Embora especialistas alertem constantemente sobre esse tipo de fraude, o investidor perdeu os fundos em uma única transação, ao copiar um endereço errado e não conferir todos os caracteres antes do envio. O episódio reforça como erros simples ainda geram prejuízos milionários no setor cripto.
Investidor perde US$ 50 milhões após copiar endereço falso
De acordo com dados on-chain analisados pela Lookonchain, o investidor perdeu US$ 50 milhões ao enviar USDT para um endereço que imitava visualmente outro utilizado em transações anteriores. Os golpistas exploraram o hábito comum de copiar endereços diretamente do histórico da carteira.
Antes da transferência principal, a vítima enviou 50 USDT como teste, prática comum entre investidores. No entanto, o criminoso agiu rapidamente. Ele criou uma carteira com os mesmos quatro caracteres iniciais e finais do endereço legítimo, induzindo a vítima ao erro no momento da cópia.
Como resultado, o investidor perdeu US$ 50 milhões em USDT sem perceber a troca imediata do endereço. A semelhança visual foi suficiente para enganar, especialmente porque muitas carteiras exibem apenas parte do endereço por questões estéticas.
Golpe de envenenamento de endereço continua fazendo vítimas
O golpe de envenenamento de endereço não é novidade. No entanto, ele segue extremamente eficiente por exigir baixo custo operacional e explorar falhas humanas.
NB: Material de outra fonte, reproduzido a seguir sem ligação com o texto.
Lemma approval_never_back_to_pending_witness :
  ∃ req',
    pendingApprovals
      (run (Any := unit)
         (run initial [AddApprovalRequest sampleRequest 7 "t";
                       ResolveApprovalRequest "approval_7" true])
         [ResolveApprovalRequest "approval_7" false]) !! 0%nat = Some req'
    ∧ req' = {| ApprovalRequest.id := "approval_7";
                ApprovalRequest.actionType := "deployment";
                ApprovalRequest.description := "deploy";
                ApprovalRequest.riskLevel := ApprovalRequest.High;
                ApprovalRequest.estimatedCost := None;
                ApprovalRequest.estimatedDuration := None;
                ApprovalRequest.agentInvolved := None;
                ApprovalRequest.status := ApprovalRequest.Rejected;
                ApprovalRequest.timestamp := "t" |}
    ∧ (req' = {| ApprovalRequest.id := "approval_7";
                 ApprovalRequest.actionType := "deployment";
                 ApprovalRequest.description := "deploy";
                 ApprovalRequest.riskLevel := ApprovalRequest.High;
                 ApprovalRequest.estimatedCost := None;
                 ApprovalRequest.estimatedDuration := None;
                 ApprovalRequest.agentInvolved := None;
                 ApprovalRequest.status := ApprovalRequest.Approved;
                 ApprovalRequest.timestamp := "t" |}
       ∨ ∃ approved,
           ResolveApprovalRequest (Any := unit) "approval_7" approved
             ∈ [ResolveApprovalRequest "approval_7" false]
           ∧ req' = resolved approved
                      {| ApprovalRequest.id := "approval_7";
                         ApprovalRequest.actionType := "deployment";
                         ApprovalRequest.description := "deploy";
                         ApprovalRequest.riskLevel := ApprovalRequest.High;
                         ApprovalRequest.estimatedCost := None;
                         ApprovalRequest.estimatedDuration := None;
                         ApprovalRequest.agentInvolved := None;
                         ApprovalRequest.status := ApprovalRequest.Approved;
                         ApprovalRequest.timestamp := "t" |})
    ∧ (ApprovalRequest.Approved ≠ ApprovalRequest.Pending →
       ApprovalRequest.status req' ≠ ApprovalRequest.Pending).
Proof.
  apply (approval_never_back_to_pending (Any := unit)
           [ResolveApprovalRequest "approval_7" false]
           (run initial [AddApprovalRequest sampleRequest 7 "t";
                         ResolveApprovalRequest "approval_7" true]) 0%nat
           {| ApprovalRequest.id := "approval_7";
              ApprovalRequest.actionType := "deployment";
              ApprovalRequest.description := "deploy";
              ApprovalRequest.riskLevel := ApprovalRequest.High;
              ApprovalRequest.estimatedCost := None;
              ApprovalRequest.estimatedDuration := None;
              ApprovalRequest.agentInvolved := None;
              ApprovalRequest.status := ApprovalRequest.Approved;
              ApprovalRequest.timestamp := "t" |}).
  - intros Hin. apply list_elem_of_singleton in Hin. discriminate.
  - reflexivity.
Defined.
O criminoso não precisa invadir sistemas nem quebrar criptografia. Ele apenas cria um endereço semelhante e envia uma transação estratégica.
Os dados mostram que o golpista sequer enviou USDT real no teste. Em vez disso, ele utilizou um token homônimo sem valor, mas com a mesma quantidade, reforçando a ilusão de legitimidade. Dessa forma, o investidor perdeu US$ 50 milhões sem notar o detalhe crítico.
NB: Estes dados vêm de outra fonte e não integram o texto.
(** X19.  [subscribe] puts the agent on the list of the kind once, however
    often it is called, and installs the handler if one is given;
    [unsubscribe] afterwards takes the agent off the list again and removes
    the handler for that kind. *)
Theorem X19_subscribe_then_unsubscribe (a : string) (k : MessageType)
    (h : option MessageBus.handler) (bus : MessageBus.t) :
  NoDup (subscribers_of k bus) ->
  let b1 := MessageBus.subscribe a k h bus in
  let b2 := MessageBus.unsubscribe a k b1 in
  In a (subscribers_of k b1)
  /\ NoDup (subscribers_of k b1)
  /\ subscribers_of k (MessageBus.subscribe a k h b1) = subscribers_of k b1
  /\ sync_handler a k b1 = match h with Some f => Some f | None => sync_handler a k bus end
  /\ ~ In a (subscribers_of k b2)
  /\ sync_handler a k b2 = None.
Proof.
  intros Hnd. cbv zeta.
  assert (In a (subscribers_of k (MessageBus.subscribe a k h bus))
          /\ NoDup (subscribers_of k (MessageBus.subscribe a k h bus))) as [Hin Hnd1].
  { rewrite subscribe_subscribers. destruct (str_in a (subscribers_of k bus)) eqn:E.
    - split; [now apply str_in_In|exact Hnd].
    - split; [apply in_or_app; right; now left|now apply NoDup_snoc]. }
  split; [exact Hin|]. split; [exact Hnd1|]. split; [|split; [|split]].
  - rewrite (subscribe_subscribers a k h (MessageBus.subscribe a k h bus)).
    apply str_in_In in Hin. now rewrite Hin.
  - apply subscribe_handler.
  - rewrite unsubscribe_subscribers. apply str_in_In in Hin. rewrite Hin.
    now apply list_remove_NoDup.
  - apply unsubscribe_handler.
Qed.

Lemma X19_subscribe_then_unsubscribe_witness :
  In "A" (subscribers_of LOG_ANALYSIS
            (MessageBus.subscribe "A" LOG_ANALYSIS None Sample.bus2))
  /\ ~ In "A" (subscribers_of LOG_ANALYSIS
                 (MessageBus.unsubscribe "A" LOG_ANALYSIS
                    (MessageBus.subscribe "A" LOG_ANALYSIS None Sample.bus2))).
Proof.
  assert (NoDup (subscribers_of LOG_ANALYSIS Sample.bus2)) as Hnd.
  { repeat constructor; cbn; intuition discriminate. }
  pose proof (X19_subscribe_then_unsubscribe "A" LOG_ANALYSIS None Sample.bus2 Hnd) as H.
  cbv zeta in H. destruct H as (H1 & _ & _ & _ & H5 & _). split; assumption.
Defined.

Lemma list_remove_other (x y : string) (l : list string) :
  y <> x -> (In y (list_remove x l) <-> In y l).
Proof.
  intros Hne. split; [apply list_remove_incl|].
  induction l as [|z r IH]; cbn; [tauto|].
  destruct (String.eqb_spec x z) as [->|Hxz].
  - intros [H|H]; [congruence|exact H].
  - cbn. intros [H|H]; [now left|right; auto].
Qed.

(** X20.  Unregistering a registered agent removes it from the agent map,
    discards its mailbox and takes it off every subscriber list, while the
    registration, the mailbox and the subscriptions of every other agent
    stay as they are; unregistering an identifier that is not registered
    changes nothing at all. *)
Theorem X20_unregister_removes_one_agent (a : string) (bus : MessageBus.t) :
  (forall kind, NoDup (subscribers_of kind bus)) ->
  let bus' := MessageBus.unregister_agent a bus in
  if registered bus a then
    registered bus' a = false
    /\ mailbox a bus' = []
    /\ (forall kind, ~ In a (subscribers_of kind bus'))
    /\ (forall other, other <> a ->
          registered bus' other = registered bus other
          /\ mailbox other bus' = mailbox other bus
          /\ (forall kind, In other (subscribers_of kind bus')
                           <-> In other (subscribers_of kind bus)))
  else bus' = bus.
Proof.
  intros Hnd. cbv zeta. destruct (registered bus a) eqn:Hr.
  - pose proof (unregister_agent_spec a bus Hr) as H. cbv zeta in H.
    destruct H as (H1 & H2 & H3 & _).
    split; [exact H1|]. split; [|split].
    + unfold mailbox, dmem in *.
      destruct (dget String.eqb a (MessageBus.message_queues _)); [discriminate|reflexivity].
    + intros kind. apply H3, Hnd.
    + intros other Hne. unfold registered, MessageBus.unregister_agent in *. rewrite Hr.
      destruct (dmem String.eqb a
                  (MessageBus.message_queues
                     (MessageBus.set_agents (ddel String.eqb a (MessageBus.agents bus)) bus)));
        unfold mailbox, subscribers_of;
        cbn [MessageBus.agents MessageBus.message_queues MessageBus.subscribers
             MessageBus.set_agents MessageBus.set_message_queues MessageBus.set_subscribers];
        rewrite dmem_ddel, ?(dget_ddel_other String.eqb String.eqb_eq) by exact Hne;
        (destruct (String.eqb_spec other a) as [->|_]; [contradiction|]);
        (split; [reflexivity|]); (split; [reflexivity|]);
        intros kind; rewrite purge_subscriber_get;
        (destruct (dget MessageType_eqb kind (MessageBus.subscribers bus)) as [l|];
         [|reflexivity]);
        (destruct (str_in a l); [now apply list_remove_other|reflexivity]).
  - unfold registered, MessageBus.unregister_agent in *. now rewrite Hr.
Qed.

Lemma X20_unregister_removes_one_agent_witness :
  let bus' := MessageBus.unregister_agent "A" Sample.bus2 in
  registered bus' "A" = false
  /\ ~ In "A" (subscribers_of LOG_ANALYSIS bus')
  /\ registered bus' "B" = true.
Proof.
  assert (forall kind, NoDup (subscribers_of kind Sample.bus2)) as Hnd.
  { intros kind. destruct kind; repeat constructor; cbn; intuition discriminate. }
  pose proof (X20_unregister_removes_one_agent "A" Sample.bus2 Hnd) as H.
  cbv zeta in H. change (registered Sample.bus2 "A") with true in H.
  destruct H as (H1 & _ & H3 & H4).
  split; [exact H1|]. split; [apply H3|].
  destruct (H4 "B" ltac:(discriminate)) as (H5 & _). rewrite H5. reflexivity.
Defined.




(** ** Incidents *)

Lemma incident_step_frame (clock : nat -> datetime) (op : Incident.operation)
    (s : Incident.t * World) :
  let s' := Incident.step clock op s in
  Incident.id (fst s') = Incident.id (fst s)
  /\ Incident.created_at (fst s') = Incident.created_at (fst s)
  /\ (exists more, Incident.timeline (fst s') = Incident.timeline (fst s) ++ more
                   /\ length more = if Incident.adds_timeline op then 1%nat else 0%nat)
  /\ (exists more, Incident.evidence (fst s') = Incident.evidence (fst s) ++ more
                   /\ length more = if Incident.adds_evidence op then 1%nat else 0%nat)
  /\ (Incident.resolved_at (fst s) <> None -> Incident.resolved_at (fst s') <> None)
  /\ (forall reason, op = Incident.OpStatus "resolved" reason ->
                     Incident.resolved_at (fst s') <> None).
Proof.
  destruct s as [inc w]. destruct op as [ev det|ty data|st reason];
    cbn [Incident.step fst snd Incident.adds_timeline Incident.adds_evidence].
  - unfold Incident.add_timeline_entry, utcnow. cbn.
    repeat split; try (eexists; split; [reflexivity|reflexivity]); auto.
    + exists []. now rewrite app_nil_r.
    + intros r Hr. discriminate Hr.
  - unfold Incident.add_evidence, utcnow. cbn.
    repeat split; try (eexists; split; [reflexivity|reflexivity]); auto.
    + exists []. now rewrite app_nil_r.
    + intros r Hr. discriminate Hr.
  - unfold Incident.update_status, Incident.add_timeline_entry, utcnow.
    destruct (st =? "resolved") eqn:E; cbn;
      repeat split; try (eexists; split; [reflexivity|reflexivity]); auto;
      try (exists []; now rewrite app_nil_r); try discriminate.
    intros r [= -> _]. discriminate E.
Qed.

(** X22.  Whatever sequence of timeline entries, evidence and status updates
    is applied to an incident, its identifier and creation time never
    change, the timeline and the evidence list only grow at the end (by one
    entry per timeline or status call, respectively per evidence call), and
    a resolution time, once set, is never cleared: reopening a resolved
    incident keeps it. *)
Theorem X22_incident_log_is_append_only (clock : nat -> datetime)
    (ops : list Incident.operation) (inc : Incident.t) (w : World) :
  let inc' := fst (Incident.run clock ops (inc, w)) in
  Incident.id inc' = Incident.id inc
  /\ Incident.created_at inc' = Incident.created_at inc
  /\ (exists more, Incident.timeline inc' = Incident.timeline inc ++ more
                   /\ length more = length (filter Incident.adds_timeline ops))
  /\ (exists more, Incident.evidence inc' = Incident.evidence inc ++ more
                   /\ length more = length (filter Incident.adds_evidence ops))
  /\ (Incident.resolved_at inc <> None -> Incident.resolved_at inc' <> None)
  /\ (forall reason, In (Incident.OpStatus "resolved" reason) ops ->
                     Incident.resolved_at inc' <> None).
Proof.
  cbv zeta. unfold Incident.run.
  change inc with (fst (inc, w)) at 2 4 6 8 9. generalize (inc, w). clear inc w.
  induction ops as [|op rest IH]; intros s.
  - cbn. repeat split; auto; try (exists []; now rewrite app_nil_r); try (intros r []).
  - cbn [fold_left]. specialize (IH (Incident.step clock op s)).
    pose proof (incident_step_frame clock op s) as H. cbv zeta in H.
    destruct IH as (I1 & I2 & (mt & It & Lt) & (me & Ie & Le) & I5 & I6).
    destruct H as (H1 & H2 & (mt0 & Ht & Lt0) & (me0 & He & Le0) & H5 & H6).
    split; [congruence|]. split; [congruence|]. split; [|split; [|split]].
    + exists (mt0 ++ mt). rewrite It, Ht, <- app_assoc. split; [reflexivity|].
      rewrite length_app, Lt, Lt0. cbn [filter].
      destruct (Incident.adds_timeline op); cbn [length]; lia.
    + exists (me0 ++ me). rewrite Ie, He, <- app_assoc. split; [reflexivity|].
      rewrite length_app, Le, Le0. cbn [filter].
      destruct (Incident.adds_evidence op); cbn [length]; lia.
    + auto.
    + intros r [->|Hin]; [apply I5, (H6 r eq_refl)|now apply (I6 r)].
Qed.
Além disso, o ataque custa centavos em taxas de rede. Por outro lado, o prejuízo para a vítima pode atingir dezenas de milhões de dólares, como ocorreu neste caso.
Histórico mostra perdas ainda maiores com o mesmo golpe
Casos semelhantes reforçam a gravidade do problema. Em 2024, outro investidor perdeu R$ 744 milhões ao cair no mesmo golpe. Na ocasião, os golpistas devolveram cerca de 90% do valor, fato raro no ecossistema cripto.
No entanto, nem todas as vítimas tiveram a mesma sorte. Ainda em 2024, um investidor perdeu R$ 365 milhões em circunstâncias semelhantes e não recuperou os fundos. Esses episódios mostram que o golpe de envenenamento de endereço segue ativo e perigoso.
Portanto, quando um investidor perde US$ 50 milhões, o caso não representa uma exceção isolada, mas sim parte de um padrão recorrente.
Conversão rápida impediu congelamento dos USDT
Após o investidor perder US$ 50 milhões, o golpista agiu com extrema rapidez. Embora a Tether tenha capacidade de congelar USDT, o criminoso converteu os fundos imediatamente para DAI, uma stablecoin mais descentralizada.
Em seguida, ele trocou os valores por ETH e passou a utilizar o Tornado Cash, ferramenta que dificulta o rastreamento on-chain.
Essa sequência reduziu drasticamente as chances de recuperação dos fundos e demonstra alto nível de planejamento operacional.
A Lookonchain reforçou recomendações básicas, porém essenciais. Especialistas alertam para nunca copiar endereços diretamente do histórico de transações. Além disso, eles recomendam verificar todos os caracteres, não apenas o início e o final.
Embora o mercado ofereça ferramentas de proteção, nenhuma solução substitui a atenção humana. O caso em que o investidor perde US$ 50 milhões reforça que pequenas falhas geram consequências irreversíveis no ambiente descentralizado.